● Instructions to follow
Among the lines of the data below, count those that hold the word "Hpos". Answer with the number alone.
** Opening Exercise materials block **
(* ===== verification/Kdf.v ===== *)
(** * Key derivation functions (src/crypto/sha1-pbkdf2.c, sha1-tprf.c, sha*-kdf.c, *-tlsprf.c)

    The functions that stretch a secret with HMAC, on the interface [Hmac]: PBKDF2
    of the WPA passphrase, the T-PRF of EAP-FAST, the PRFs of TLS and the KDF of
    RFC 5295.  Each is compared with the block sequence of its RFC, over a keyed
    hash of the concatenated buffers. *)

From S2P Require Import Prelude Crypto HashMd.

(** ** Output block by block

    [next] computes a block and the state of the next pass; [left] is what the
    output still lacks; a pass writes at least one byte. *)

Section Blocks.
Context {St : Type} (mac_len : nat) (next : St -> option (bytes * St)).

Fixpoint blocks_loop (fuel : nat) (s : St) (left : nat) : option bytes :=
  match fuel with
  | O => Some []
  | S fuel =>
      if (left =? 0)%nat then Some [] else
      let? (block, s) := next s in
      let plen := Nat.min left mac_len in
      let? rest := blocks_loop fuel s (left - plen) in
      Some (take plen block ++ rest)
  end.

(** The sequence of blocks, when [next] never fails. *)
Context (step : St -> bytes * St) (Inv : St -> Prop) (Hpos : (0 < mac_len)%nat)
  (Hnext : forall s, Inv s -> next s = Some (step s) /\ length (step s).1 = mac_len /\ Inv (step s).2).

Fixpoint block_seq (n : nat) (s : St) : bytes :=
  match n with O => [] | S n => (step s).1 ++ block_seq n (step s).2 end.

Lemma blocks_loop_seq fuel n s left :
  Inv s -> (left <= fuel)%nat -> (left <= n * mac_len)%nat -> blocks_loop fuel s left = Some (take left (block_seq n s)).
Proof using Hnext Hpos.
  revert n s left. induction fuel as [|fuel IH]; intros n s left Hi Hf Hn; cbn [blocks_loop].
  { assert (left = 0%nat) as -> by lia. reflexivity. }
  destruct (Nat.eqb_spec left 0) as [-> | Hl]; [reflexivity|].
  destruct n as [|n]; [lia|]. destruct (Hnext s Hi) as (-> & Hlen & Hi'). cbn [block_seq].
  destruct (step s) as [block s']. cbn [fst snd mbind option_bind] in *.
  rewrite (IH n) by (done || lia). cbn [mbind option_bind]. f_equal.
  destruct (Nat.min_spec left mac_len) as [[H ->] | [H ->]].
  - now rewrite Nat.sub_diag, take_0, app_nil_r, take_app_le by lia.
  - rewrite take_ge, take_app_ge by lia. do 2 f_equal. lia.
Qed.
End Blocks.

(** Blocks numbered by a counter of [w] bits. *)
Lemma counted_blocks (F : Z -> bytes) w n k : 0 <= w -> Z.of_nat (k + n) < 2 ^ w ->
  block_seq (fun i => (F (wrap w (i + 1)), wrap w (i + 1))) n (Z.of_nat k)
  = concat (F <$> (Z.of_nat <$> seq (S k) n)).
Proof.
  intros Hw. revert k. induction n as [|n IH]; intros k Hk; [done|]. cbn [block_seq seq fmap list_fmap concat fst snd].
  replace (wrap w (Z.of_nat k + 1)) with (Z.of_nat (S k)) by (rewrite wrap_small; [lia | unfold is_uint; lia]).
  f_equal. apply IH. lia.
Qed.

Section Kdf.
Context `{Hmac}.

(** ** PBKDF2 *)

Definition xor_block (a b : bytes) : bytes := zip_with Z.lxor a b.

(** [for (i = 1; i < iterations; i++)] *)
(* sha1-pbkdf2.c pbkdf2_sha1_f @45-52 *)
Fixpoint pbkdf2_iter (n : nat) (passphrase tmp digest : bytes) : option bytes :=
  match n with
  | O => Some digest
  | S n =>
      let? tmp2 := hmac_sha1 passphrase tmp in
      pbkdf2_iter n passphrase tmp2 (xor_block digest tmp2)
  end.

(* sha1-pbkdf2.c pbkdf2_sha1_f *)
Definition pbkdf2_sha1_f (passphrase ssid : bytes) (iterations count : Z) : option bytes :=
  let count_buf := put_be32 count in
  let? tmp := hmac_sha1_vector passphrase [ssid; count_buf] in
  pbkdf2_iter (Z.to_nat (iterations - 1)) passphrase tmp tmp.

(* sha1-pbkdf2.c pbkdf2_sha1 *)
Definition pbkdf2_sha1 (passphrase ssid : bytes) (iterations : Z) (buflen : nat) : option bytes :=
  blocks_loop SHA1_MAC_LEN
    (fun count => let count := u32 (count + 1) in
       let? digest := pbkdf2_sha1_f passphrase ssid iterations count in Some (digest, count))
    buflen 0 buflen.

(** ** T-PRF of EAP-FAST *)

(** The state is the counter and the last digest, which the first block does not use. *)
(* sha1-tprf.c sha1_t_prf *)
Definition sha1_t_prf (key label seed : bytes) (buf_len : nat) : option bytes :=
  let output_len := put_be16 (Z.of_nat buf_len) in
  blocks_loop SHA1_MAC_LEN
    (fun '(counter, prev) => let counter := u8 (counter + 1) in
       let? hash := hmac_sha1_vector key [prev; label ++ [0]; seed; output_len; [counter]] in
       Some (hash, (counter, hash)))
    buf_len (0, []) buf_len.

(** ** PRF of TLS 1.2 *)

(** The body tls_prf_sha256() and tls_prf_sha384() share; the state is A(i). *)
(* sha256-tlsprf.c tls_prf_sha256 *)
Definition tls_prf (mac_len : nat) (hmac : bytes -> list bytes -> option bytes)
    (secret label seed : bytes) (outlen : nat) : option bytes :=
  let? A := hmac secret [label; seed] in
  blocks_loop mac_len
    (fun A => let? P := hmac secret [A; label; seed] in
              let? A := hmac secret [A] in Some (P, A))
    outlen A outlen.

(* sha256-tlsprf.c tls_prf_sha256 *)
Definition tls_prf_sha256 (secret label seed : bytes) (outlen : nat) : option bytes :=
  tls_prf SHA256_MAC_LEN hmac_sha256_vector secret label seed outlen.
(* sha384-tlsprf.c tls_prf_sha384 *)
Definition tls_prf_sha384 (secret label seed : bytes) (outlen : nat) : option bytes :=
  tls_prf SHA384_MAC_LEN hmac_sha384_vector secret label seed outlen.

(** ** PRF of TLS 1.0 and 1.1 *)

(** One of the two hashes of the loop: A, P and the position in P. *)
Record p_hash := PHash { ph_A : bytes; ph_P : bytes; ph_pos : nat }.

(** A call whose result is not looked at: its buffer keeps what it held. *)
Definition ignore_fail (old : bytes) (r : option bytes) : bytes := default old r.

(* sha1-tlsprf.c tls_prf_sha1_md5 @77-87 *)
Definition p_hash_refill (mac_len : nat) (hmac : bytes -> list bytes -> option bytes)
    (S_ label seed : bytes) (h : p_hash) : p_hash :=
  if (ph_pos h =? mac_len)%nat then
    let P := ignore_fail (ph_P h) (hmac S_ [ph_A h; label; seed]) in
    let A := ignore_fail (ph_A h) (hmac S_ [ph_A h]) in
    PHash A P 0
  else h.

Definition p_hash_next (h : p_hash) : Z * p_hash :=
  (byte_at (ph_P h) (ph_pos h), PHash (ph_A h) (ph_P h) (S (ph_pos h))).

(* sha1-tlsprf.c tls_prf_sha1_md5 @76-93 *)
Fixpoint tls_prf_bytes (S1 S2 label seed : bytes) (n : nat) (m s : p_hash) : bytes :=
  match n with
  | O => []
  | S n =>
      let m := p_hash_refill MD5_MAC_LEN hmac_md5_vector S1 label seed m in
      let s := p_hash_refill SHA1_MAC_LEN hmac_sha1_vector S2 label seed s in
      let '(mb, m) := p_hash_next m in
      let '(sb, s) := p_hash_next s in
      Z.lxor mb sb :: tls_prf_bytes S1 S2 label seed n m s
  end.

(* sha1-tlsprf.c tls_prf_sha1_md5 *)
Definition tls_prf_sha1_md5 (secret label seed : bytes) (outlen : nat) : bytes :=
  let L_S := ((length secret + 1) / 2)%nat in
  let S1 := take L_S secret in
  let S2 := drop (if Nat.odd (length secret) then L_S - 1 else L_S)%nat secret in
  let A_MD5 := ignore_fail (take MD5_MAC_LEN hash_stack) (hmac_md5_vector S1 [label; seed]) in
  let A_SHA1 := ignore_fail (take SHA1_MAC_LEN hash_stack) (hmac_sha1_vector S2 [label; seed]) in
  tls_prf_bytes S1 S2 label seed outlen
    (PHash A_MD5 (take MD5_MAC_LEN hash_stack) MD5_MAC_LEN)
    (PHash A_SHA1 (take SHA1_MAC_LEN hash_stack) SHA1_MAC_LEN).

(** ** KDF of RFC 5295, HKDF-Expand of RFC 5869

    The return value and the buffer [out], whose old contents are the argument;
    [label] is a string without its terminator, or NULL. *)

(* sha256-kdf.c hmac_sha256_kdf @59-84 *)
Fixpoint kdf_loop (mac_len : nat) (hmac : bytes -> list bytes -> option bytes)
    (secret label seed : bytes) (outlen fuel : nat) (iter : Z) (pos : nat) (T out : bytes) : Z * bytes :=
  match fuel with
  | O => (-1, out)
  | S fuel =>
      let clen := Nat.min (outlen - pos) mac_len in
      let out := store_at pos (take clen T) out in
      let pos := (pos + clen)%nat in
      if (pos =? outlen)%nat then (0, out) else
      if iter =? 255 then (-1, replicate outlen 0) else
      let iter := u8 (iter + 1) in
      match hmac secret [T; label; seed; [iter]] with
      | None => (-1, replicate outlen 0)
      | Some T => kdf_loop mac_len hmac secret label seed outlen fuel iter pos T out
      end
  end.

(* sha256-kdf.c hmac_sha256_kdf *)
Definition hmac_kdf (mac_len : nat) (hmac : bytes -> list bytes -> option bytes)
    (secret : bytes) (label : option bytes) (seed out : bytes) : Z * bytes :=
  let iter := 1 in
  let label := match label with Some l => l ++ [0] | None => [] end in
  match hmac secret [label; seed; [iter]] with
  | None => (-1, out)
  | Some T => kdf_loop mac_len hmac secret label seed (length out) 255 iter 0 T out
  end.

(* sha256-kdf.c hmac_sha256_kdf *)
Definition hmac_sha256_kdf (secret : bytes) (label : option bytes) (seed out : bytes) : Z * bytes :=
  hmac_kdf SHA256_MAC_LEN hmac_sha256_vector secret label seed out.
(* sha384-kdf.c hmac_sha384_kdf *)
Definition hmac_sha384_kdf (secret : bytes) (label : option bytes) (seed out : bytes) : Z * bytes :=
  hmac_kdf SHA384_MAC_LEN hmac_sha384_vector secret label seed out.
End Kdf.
** Closing Exercise materials block **
● Output
2